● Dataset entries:

──────

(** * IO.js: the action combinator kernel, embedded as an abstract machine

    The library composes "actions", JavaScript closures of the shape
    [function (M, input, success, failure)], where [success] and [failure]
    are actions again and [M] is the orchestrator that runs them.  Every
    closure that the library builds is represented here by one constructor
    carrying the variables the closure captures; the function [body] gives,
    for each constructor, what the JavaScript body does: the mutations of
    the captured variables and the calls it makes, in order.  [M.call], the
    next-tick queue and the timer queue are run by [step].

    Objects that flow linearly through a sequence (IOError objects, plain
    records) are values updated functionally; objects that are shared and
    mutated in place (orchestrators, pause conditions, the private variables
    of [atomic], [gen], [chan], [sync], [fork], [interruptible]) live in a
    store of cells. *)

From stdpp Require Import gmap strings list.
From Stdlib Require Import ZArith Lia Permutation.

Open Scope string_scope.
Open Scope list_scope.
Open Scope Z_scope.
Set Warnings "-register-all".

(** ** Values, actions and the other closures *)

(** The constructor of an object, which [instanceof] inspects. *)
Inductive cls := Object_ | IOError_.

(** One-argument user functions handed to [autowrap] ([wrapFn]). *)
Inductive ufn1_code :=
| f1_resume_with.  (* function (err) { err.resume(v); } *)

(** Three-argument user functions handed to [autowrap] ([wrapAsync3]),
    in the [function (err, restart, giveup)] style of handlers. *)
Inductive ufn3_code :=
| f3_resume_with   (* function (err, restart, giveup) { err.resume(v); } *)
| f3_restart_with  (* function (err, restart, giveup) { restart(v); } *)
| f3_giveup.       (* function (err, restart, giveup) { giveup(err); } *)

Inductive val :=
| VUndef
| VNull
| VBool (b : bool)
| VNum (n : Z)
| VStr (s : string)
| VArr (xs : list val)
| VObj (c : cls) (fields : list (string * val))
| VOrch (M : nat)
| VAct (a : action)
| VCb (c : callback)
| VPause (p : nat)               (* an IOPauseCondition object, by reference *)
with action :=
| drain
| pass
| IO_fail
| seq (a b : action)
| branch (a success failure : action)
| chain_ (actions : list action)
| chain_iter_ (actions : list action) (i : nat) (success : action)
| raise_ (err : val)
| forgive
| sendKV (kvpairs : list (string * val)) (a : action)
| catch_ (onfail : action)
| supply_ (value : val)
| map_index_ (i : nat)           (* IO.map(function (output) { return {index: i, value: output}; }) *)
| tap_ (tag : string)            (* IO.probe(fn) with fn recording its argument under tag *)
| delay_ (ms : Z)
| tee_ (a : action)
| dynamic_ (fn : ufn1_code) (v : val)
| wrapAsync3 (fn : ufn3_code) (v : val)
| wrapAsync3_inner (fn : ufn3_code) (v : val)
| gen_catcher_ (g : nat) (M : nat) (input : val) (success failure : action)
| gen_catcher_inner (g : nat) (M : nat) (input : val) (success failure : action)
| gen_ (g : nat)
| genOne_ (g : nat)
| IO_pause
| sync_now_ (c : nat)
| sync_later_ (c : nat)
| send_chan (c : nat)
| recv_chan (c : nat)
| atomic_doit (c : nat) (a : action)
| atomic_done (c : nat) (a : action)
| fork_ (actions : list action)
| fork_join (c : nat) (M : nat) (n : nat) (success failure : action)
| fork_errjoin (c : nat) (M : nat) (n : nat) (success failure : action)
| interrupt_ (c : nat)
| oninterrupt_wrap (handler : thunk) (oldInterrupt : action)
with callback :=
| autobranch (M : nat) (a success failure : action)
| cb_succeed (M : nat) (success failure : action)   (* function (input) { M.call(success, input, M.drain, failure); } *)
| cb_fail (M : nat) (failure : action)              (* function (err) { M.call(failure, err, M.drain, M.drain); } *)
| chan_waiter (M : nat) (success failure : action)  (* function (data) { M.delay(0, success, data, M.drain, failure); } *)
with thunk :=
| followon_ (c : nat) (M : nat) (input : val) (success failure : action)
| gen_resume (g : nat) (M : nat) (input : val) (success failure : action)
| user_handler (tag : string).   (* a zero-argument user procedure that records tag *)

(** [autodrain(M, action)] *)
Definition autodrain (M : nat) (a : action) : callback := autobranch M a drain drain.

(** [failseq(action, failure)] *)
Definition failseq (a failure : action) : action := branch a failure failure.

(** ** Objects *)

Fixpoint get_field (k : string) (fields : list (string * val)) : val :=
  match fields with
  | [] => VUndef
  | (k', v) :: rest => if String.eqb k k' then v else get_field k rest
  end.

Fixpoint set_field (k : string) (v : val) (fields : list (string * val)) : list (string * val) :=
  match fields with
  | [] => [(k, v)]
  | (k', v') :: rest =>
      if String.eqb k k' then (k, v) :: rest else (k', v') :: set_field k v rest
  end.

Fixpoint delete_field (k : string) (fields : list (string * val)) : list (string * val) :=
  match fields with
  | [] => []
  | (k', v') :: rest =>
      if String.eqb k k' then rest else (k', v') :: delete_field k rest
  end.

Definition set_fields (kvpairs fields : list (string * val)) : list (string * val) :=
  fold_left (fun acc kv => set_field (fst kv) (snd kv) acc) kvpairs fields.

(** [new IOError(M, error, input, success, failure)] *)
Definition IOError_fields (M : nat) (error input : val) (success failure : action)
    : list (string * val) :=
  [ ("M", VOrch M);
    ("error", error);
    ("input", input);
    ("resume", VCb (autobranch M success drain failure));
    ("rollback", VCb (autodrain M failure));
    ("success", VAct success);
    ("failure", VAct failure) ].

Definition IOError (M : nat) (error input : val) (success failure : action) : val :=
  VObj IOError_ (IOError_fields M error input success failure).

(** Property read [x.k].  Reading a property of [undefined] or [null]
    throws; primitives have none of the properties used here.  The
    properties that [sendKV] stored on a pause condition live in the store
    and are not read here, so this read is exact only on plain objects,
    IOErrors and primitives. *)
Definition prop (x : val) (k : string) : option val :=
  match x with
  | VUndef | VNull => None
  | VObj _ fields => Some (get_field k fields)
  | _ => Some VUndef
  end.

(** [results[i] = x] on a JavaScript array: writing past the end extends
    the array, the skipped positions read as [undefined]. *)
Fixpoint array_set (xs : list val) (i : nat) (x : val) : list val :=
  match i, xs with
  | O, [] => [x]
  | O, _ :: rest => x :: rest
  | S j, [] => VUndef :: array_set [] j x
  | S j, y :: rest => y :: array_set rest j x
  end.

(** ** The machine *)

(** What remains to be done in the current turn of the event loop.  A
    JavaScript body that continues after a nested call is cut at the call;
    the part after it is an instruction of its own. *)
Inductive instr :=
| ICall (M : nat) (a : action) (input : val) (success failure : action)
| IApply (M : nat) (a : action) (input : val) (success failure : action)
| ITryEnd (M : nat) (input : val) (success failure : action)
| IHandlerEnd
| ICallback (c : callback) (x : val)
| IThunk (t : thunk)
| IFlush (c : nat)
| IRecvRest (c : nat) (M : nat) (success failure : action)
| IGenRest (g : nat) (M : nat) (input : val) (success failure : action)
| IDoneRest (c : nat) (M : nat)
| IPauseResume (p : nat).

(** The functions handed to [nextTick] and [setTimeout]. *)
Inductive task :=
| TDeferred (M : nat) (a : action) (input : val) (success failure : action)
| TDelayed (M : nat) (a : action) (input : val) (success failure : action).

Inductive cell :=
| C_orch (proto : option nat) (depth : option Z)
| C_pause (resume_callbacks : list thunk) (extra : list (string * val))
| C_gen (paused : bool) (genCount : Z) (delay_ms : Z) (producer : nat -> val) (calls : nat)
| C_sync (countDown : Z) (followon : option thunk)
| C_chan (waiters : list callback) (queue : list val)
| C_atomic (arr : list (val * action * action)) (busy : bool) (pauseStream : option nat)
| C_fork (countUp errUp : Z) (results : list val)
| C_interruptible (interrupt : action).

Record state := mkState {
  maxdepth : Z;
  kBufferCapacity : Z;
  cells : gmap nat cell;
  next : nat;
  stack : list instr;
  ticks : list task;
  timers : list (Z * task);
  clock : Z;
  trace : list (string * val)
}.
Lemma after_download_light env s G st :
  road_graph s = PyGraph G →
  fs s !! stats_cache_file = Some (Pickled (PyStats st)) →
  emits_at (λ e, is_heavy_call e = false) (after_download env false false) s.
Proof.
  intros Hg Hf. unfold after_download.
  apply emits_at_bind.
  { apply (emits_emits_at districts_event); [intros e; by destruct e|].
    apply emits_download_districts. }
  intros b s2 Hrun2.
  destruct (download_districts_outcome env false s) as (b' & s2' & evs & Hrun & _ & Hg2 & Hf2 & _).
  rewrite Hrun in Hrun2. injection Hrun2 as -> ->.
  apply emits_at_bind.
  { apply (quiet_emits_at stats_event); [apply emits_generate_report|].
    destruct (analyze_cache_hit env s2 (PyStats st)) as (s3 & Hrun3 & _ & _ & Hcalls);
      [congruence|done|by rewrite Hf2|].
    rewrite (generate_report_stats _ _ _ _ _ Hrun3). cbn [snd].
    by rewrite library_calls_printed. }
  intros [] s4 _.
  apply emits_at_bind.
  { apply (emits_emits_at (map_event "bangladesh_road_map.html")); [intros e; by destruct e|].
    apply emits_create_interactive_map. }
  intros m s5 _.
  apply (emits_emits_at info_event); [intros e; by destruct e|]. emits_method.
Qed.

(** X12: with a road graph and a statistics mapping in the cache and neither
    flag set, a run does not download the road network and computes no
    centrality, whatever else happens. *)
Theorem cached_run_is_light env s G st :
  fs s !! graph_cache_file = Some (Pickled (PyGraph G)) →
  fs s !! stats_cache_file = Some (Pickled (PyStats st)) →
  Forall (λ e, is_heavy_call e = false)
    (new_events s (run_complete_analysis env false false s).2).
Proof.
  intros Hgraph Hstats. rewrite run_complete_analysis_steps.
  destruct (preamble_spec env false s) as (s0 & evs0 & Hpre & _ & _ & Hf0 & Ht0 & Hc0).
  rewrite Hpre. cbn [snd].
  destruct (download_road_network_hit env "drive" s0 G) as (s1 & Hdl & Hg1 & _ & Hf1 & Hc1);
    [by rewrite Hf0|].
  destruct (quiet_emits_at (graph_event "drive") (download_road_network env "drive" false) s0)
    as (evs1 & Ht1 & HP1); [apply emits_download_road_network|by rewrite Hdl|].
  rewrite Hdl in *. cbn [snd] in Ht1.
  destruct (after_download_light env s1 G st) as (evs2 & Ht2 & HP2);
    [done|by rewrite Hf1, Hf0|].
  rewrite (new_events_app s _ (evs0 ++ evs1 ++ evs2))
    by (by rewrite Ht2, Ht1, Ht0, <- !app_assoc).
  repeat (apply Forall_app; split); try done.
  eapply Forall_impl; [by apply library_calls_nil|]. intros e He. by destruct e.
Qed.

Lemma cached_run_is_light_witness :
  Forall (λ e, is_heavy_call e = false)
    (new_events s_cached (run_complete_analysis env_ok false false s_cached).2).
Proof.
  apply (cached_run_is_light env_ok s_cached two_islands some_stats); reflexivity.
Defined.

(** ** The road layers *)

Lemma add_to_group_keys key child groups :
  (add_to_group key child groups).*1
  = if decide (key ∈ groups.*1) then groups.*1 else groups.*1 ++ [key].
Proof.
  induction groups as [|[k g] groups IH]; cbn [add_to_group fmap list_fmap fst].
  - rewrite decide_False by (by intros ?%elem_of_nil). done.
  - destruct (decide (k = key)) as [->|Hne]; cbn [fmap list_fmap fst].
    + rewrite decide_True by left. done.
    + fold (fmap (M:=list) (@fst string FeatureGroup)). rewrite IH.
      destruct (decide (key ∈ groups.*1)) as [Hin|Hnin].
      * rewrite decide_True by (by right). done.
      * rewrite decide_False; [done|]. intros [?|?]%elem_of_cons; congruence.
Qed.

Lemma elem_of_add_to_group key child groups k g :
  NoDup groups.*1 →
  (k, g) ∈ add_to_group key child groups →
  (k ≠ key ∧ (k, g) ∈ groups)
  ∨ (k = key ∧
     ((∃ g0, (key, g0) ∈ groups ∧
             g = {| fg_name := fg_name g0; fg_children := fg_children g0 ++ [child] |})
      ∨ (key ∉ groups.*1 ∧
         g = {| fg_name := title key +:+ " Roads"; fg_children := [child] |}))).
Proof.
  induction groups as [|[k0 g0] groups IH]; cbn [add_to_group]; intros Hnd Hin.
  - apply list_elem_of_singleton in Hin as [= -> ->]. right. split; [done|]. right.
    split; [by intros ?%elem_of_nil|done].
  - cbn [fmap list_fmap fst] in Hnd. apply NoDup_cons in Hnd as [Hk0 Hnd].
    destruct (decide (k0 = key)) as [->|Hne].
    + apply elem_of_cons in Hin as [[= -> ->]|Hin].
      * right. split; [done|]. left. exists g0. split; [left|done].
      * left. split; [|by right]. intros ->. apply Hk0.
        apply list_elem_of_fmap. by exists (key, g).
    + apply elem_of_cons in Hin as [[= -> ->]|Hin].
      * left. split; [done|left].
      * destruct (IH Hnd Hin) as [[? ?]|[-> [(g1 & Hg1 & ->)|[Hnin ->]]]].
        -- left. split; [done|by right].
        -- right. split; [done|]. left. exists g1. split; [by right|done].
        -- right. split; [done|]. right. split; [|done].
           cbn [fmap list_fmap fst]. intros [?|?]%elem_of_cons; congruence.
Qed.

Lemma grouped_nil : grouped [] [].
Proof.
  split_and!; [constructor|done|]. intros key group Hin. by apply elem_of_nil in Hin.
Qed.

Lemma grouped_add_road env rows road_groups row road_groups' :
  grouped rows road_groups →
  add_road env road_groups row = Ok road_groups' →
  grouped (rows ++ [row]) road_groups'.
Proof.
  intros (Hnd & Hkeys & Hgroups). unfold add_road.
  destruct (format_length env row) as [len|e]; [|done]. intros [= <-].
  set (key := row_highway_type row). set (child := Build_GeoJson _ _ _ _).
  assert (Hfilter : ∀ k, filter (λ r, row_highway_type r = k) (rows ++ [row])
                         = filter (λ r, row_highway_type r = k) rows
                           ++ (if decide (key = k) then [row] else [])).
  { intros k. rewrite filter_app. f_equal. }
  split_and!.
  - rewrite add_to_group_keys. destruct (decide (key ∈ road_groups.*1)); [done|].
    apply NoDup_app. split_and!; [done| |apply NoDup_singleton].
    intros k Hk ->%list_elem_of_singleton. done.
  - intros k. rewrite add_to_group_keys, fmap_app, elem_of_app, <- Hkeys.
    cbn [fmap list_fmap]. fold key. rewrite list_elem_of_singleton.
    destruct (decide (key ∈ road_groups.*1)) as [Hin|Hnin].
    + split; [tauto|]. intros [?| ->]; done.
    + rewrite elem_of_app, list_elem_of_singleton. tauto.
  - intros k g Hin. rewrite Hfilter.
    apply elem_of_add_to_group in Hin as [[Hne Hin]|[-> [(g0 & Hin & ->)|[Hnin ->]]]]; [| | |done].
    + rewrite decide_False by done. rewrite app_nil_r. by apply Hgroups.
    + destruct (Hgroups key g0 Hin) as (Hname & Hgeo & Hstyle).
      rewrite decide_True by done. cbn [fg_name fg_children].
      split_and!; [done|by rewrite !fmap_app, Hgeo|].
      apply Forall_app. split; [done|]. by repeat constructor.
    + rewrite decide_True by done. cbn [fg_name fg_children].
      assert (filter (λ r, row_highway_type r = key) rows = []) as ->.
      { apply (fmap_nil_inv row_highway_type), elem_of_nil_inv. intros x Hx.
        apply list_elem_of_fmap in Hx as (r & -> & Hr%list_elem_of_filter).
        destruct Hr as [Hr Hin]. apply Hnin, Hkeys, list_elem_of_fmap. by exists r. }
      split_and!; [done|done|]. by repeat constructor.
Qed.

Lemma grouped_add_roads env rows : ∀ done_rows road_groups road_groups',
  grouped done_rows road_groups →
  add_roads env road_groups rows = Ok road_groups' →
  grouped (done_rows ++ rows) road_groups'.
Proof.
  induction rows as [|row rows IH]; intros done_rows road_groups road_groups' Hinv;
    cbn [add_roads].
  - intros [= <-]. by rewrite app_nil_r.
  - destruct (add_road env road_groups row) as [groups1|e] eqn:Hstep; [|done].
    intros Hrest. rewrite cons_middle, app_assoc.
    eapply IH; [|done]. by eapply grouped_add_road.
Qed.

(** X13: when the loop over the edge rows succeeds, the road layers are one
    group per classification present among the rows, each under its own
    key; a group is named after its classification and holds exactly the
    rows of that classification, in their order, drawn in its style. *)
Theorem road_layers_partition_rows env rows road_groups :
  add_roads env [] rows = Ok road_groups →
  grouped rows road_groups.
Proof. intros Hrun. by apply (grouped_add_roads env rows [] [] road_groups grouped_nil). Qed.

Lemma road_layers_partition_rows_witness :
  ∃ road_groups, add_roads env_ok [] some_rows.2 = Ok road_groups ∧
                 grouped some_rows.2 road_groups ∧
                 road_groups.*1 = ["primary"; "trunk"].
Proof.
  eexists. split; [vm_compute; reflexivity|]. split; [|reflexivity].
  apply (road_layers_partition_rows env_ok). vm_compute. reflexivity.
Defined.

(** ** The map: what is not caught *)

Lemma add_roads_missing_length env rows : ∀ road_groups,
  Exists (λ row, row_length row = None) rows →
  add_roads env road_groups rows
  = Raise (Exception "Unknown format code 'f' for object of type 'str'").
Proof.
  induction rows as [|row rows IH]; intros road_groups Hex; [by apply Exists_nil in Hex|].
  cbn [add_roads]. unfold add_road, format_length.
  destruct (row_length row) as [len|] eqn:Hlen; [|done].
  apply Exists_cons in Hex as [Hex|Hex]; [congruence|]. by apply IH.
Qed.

──────

● TASK TO CARRY OUT:
Both end lines included, restate word for word the lines above from the line with "intros m s5 _." to the line with "(add_to_group key child groups).*1", and nothing else.

● REPLY TO THE EXERCISE:
  intros m s5 _.
  apply (emits_emits_at info_event); [intros e; by destruct e|]. emits_method.
Qed.

(** X12: with a road graph and a statistics mapping in the cache and neither
    flag set, a run does not download the road network and computes no
    centrality, whatever else happens. *)
Theorem cached_run_is_light env s G st :
  fs s !! graph_cache_file = Some (Pickled (PyGraph G)) →
  fs s !! stats_cache_file = Some (Pickled (PyStats st)) →
  Forall (λ e, is_heavy_call e = false)
    (new_events s (run_complete_analysis env false false s).2).
Proof.
  intros Hgraph Hstats. rewrite run_complete_analysis_steps.
  destruct (preamble_spec env false s) as (s0 & evs0 & Hpre & _ & _ & Hf0 & Ht0 & Hc0).
  rewrite Hpre. cbn [snd].
  destruct (download_road_network_hit env "drive" s0 G) as (s1 & Hdl & Hg1 & _ & Hf1 & Hc1);
    [by rewrite Hf0|].
  destruct (quiet_emits_at (graph_event "drive") (download_road_network env "drive" false) s0)
    as (evs1 & Ht1 & HP1); [apply emits_download_road_network|by rewrite Hdl|].
  rewrite Hdl in *. cbn [snd] in Ht1.
  destruct (after_download_light env s1 G st) as (evs2 & Ht2 & HP2);
    [done|by rewrite Hf1, Hf0|].
  rewrite (new_events_app s _ (evs0 ++ evs1 ++ evs2))
    by (by rewrite Ht2, Ht1, Ht0, <- !app_assoc).
  repeat (apply Forall_app; split); try done.
  eapply Forall_impl; [by apply library_calls_nil|]. intros e He. by destruct e.
Qed.

Lemma cached_run_is_light_witness :
  Forall (λ e, is_heavy_call e = false)
    (new_events s_cached (run_complete_analysis env_ok false false s_cached).2).
Proof.
  apply (cached_run_is_light env_ok s_cached two_islands some_stats); reflexivity.
Defined.

(** ** The road layers *)

Lemma add_to_group_keys key child groups :
  (add_to_group key child groups).*1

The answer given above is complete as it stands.